一枚が二枚、二枚が四枚、竹ヒゴ分身の術

竹剥ぎ機械


竹細工を機械化する試みは昔から色々とされてきちょります。竹は、ご存じのように中が空洞となっています。丸いように思われていますが一本一本形が微妙に違いますし、堅さなど性質もそれぞれ違うていたりします。身の部分が薄く木材のように角材にして一定の規格にはなりにくく実は機械化が本当に難しい素材ながです。

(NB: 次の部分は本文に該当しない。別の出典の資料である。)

(** * FinancialModels: WACC, terminal growth and historical growth statistics

    A shallow embedding of [WACC_TerminalGrowth_Model.py] and the properties
    its specification states about it.

    Numbers.  The program computes with Python floats and with numpy
    [int64] and [float64] arrays.  It is embedded twice.

    - [Binary64] is the program on binary64 floats (Rocq's primitive
      floats, rounding to nearest, ties to even), with numpy's wrapping
      int64 arithmetic for a list of Python ints and numpy's order of
      summation.  A Python scalar division by zero raises
      [ZeroDivisionError]; a numpy division by zero stores an infinity or a
      nan; a numpy reduction of an empty array yields nan for [mean],
      [median] and [std] and raises [ValueError] for [min] and [max].
      Scalar arguments are Python floats.

    - The definitions outside [Binary64] are the same expressions over the
      real numbers, where rounding and overflow are not represented and a
      numpy division by zero ends in the outcome [NonFinite].  They carry
      the properties that do not depend on rounding. *)

From Stdlib Require Import Floats.
From Stdlib Require Import String.
From Stdlib Require Import Reals Lra Psatz ZArith Bool Arith Lia.
From Stdlib Require Import List Permutation Sorted.
Import ListNotations.

#[local] Set Warnings "-inexact-float".

Open Scope R_scope.

(** ** The Python runtime *)

Module Py.

(** Exception classes.  [ZeroDivisionError] and [ValueError] are the two
    builtin classes the program can raise; the source defines no class of
    its own.  [InsufficientDataError] is the typed error named by the
    specification: no statement of the source constructs it. *)
Inductive exception : Type :=
| ZeroDivisionError
| ValueError (msg : string)
| InsufficientDataError.

(** The outcome of a call: a returned value, a raised exception, or
    [NonFinite] when the call returns floats that include an infinity or a
    nan, which real numbers do not represent. *)
Inductive outcome (A : Type) : Type :=
| Return (a : A)
| Raise (e : exception)
| NonFinite.

Arguments Return {A} a.
Arguments Raise {A} e.
Arguments NonFinite {A}.

Definition bind {A B : Type} (m : outcome A) (k : A -> outcome B) : outcome B :=
  match m with
  | Return a => k a
  | Raise e => Raise e
  | NonFinite => NonFinite
  end.

(** [x / y] on Python numbers. *)
Definition truediv (x y : R) : outcome R :=
  if Req_dec_T y 0 then Raise ZeroDivisionError else Return (x / y).

(** A keyword parameter with a default value: [None] when the caller
    omits it. *)
Definition default {A : Type} (d : A) (arg : option A) : A :=
  match arg with
  | Some a => a
  | None => d
  end.

(** [l[a:]] and [l[:-b]] and [l[a:b]] for non-negative [a], [b]. *)
Definition slice_from {A : Type} (a : nat) (l : list A) : list A :=
  skipn a l.

Definition slice_to_last {A : Type} (b : nat) (l : list A) : list A :=
  firstn (length l - b) l.

Definition slice {A : Type} (a b : nat) (l : list A) : list A :=
  firstn (b - a) (skipn a l).

(** A [dict] with string keys, in insertion order. *)
Definition dict (V : Type) : Type := list (string * V).


Definition keys {V : Type} (d : dict V) : list string := map fst d.

End Py.

Import Py.

Notation "x <- m ;; k" := (Py.bind m (fun x => k))
  (at level 61, m at next level, right associativity).

(** ** The numpy functions the program calls *)

Module np.

(** A [float64] scalar returned by a reduction. *)
Inductive float64 : Type :=
| Fin (r : R)
| NaN.

(** [np.array(l)] of a list of numbers: a one-dimensional array. *)
Definition array (l : list R) : list R := l.

(** [a - b] on arrays of one shape. *)
Fixpoint subtract (a b : list R) : list R :=
  match a, b with
  | x :: a', y :: b' => (x - y) :: subtract a' b'
  | _, _ => []
  end.

(** [a / b] on arrays of one shape: [None] when a divisor is zero, where
    numpy stores an infinity or a nan. *)
Fixpoint true_divide (a b : list R) : option (list R) :=
  match a, b with
  | x :: a', y :: b' =>
      if Req_dec_T y 0 then None
      else option_map (cons (x / y)) (true_divide a' b')
  | _, _ => Some []
  end.

(** [add.reduce]. *)
Definition sum (a : list R) : R := fold_left Rplus a 0.

(** [np.mean]: the sum over the number of elements. *)
Definition mean (a : list R) : float64 :=
  match a with
  | [] => NaN
  | _ :: _ => Fin (sum a / INR (length a))
  end.

(** [np.std] with its default [ddof = 0]. *)
Definition std (a : list R) : float64 :=
  match a with
  | [] => NaN
  | _ :: _ =>
      let rcount := INR (length a) in
      let arrmean := sum a / rcount in
      let x := map (fun v => v - arrmean) a in
      let x := map (fun v => v * v) x in
      let ret := sum x / rcount in
      Fin (sqrt ret)
  end.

それでも大量に製造する竹製品では職人の手だけでは、どうしても足らず何とか機械化をしたいと試行錯誤を繰り返してきたお陰で竹ヒゴを取る工程では実用化されている物があるのです。


竹剥ぎ機械


ところが先日は凄い機械を拝見させてもらいましたぜよ。竹ヒゴを取る機械は割竹をローラに挟んで刃物をあてがい一枚の竹を二枚に剥いでいくのですが、この機械は二枚に剥がれた竹ヒゴが、それぞれ別々の鉄製の四角い筒に吸い込まれていくがです。


竹剥ぎ機械


二本の筒は横にしたV字型になって、それぞれ筒の先には更にローラーが待ちかまえちょります。つまり、第一番目のローラーで二枚に剥がれた竹ヒゴは、第二番目のローラで更に薄く二枚に剥がれるという事なのです。


竹剥ぎ機械


同じような機械は多くの竹工場で見ることができますぜよ。竹虎にもあって枝折り戸に使う剥ぎ竹は、この機械を使うて加工されよります。竹を割ったままの一本の竹ヒゴは厚みがあり、そのままで細工に使う事はできません。竹表皮部分だけを使用しますので、身の部分を剥いで薄く柔らかなヒゴにしていくのです。

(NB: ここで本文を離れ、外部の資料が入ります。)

(** * unionfs-fuse: whiteout handling and path arithmetic

    A shallow embedding of [src/string.c] and [src/general.c] and the
    properties of them that the specification states.

    Conventions of the embedding.
    - A C string is the list of its bytes before the terminating NUL
      ([cstr]); a pointer into a string is an offset.
    - [int] values are in [Z]; [unsigned int] values are in [Z] with the
      reduction modulo 2^32 written out; [size_t] lengths are in [nat] (a
      string that is in memory is shorter than 2^64 bytes, so no sum of
      lengths formed by this code wraps).
    - A store into a fixed-size buffer is checked against the capacity of the
      buffer, a read of [uopt.branches[i]] against the number of entries: a
      run that goes past either one has no defined result and ends in
      [Undefined], carrying the offending access.
    - The host file system is an interface ([Host]); [Posix] below is a small
      instance of it on which calls can be evaluated. *)

From Stdlib Require Import Ascii String ZArith Lia Bool Arith List.
Import ListNotations.

Open Scope list_scope.

(* ================================================================== *)
(** * C strings *)

Definition cstr := list ascii.

(** A string literal of the source. *)
Definition str (s : string) : cstr := list_ascii_of_string s.

Definition NUL : ascii := Ascii.zero.
Definition slash : ascii := "/"%char.

Definition strlen (s : cstr) : nat := length s.

Definition is_slash (c : ascii) : bool := Ascii.eqb c slash.

(** [prefixb n h]: the bytes of [n] are the first bytes of [h]. *)
Fixpoint prefixb (n h : cstr) : bool :=
  match n, h with
  | [], _ => true
  | x :: n', y :: h' => Ascii.eqb x y && prefixb n' h'
  | _ :: _, [] => false
  end.

(** libc [strstr]: the offset of the first occurrence of [needle] in
    [hay], [None] for the null pointer. *)
Fixpoint strstr (hay needle : cstr) : option nat :=
  if prefixb needle hay then Some 0
  else match hay with
       | [] => None
       | _ :: hay' => option_map S (strstr hay' needle)
       end.

(** libc [strrchr]: the offset of the last occurrence of [c]. *)
Fixpoint strrchr (s : cstr) (c : ascii) : option nat :=
  match s with
  | [] => None
  | x :: s' =>
      match strrchr s' c with
      | Some i => Some (S i)
      | None => if Ascii.eqb x c then Some 0 else None
      end
  end.

(* ================================================================== *)
(** * Runs *)

(** What a run can do that C gives no meaning to. *)
Inductive fault : Type :=
| StorePast (capacity index : nat)   (* a store at [index] into a buffer of [capacity] bytes *)
| BranchIndex (index : Z) (entries : nat)  (* a read of [uopt.branches[index]] *)
| LoadPast (length : nat) (index : Z).   (* a read at [index] of a buffer that holds a string of [length] bytes *)

Inductive run (A : Type) : Type :=
| Done (a : A)
| Undefined (f : fault)
| OutOfFuel.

しかし、普通の機械であれば竹表皮部分、身部分がそれぞれ出てくる所が二段あれば足りますのに、ここの機械は倍の四段にもなっちょります。一枚の竹が二枚、二枚が四枚、まさに竹ヒゴ分身の術ぜよ。「必要は発明の母」と言われます。このような大量に竹ヒゴを取ることのできる機械が考案されたのは、それだれ製品が求められちょった証かと思います。フル稼働していた頃の、竹の黄金期を思いながら、この場所からなかなか動く事はできなかったがです。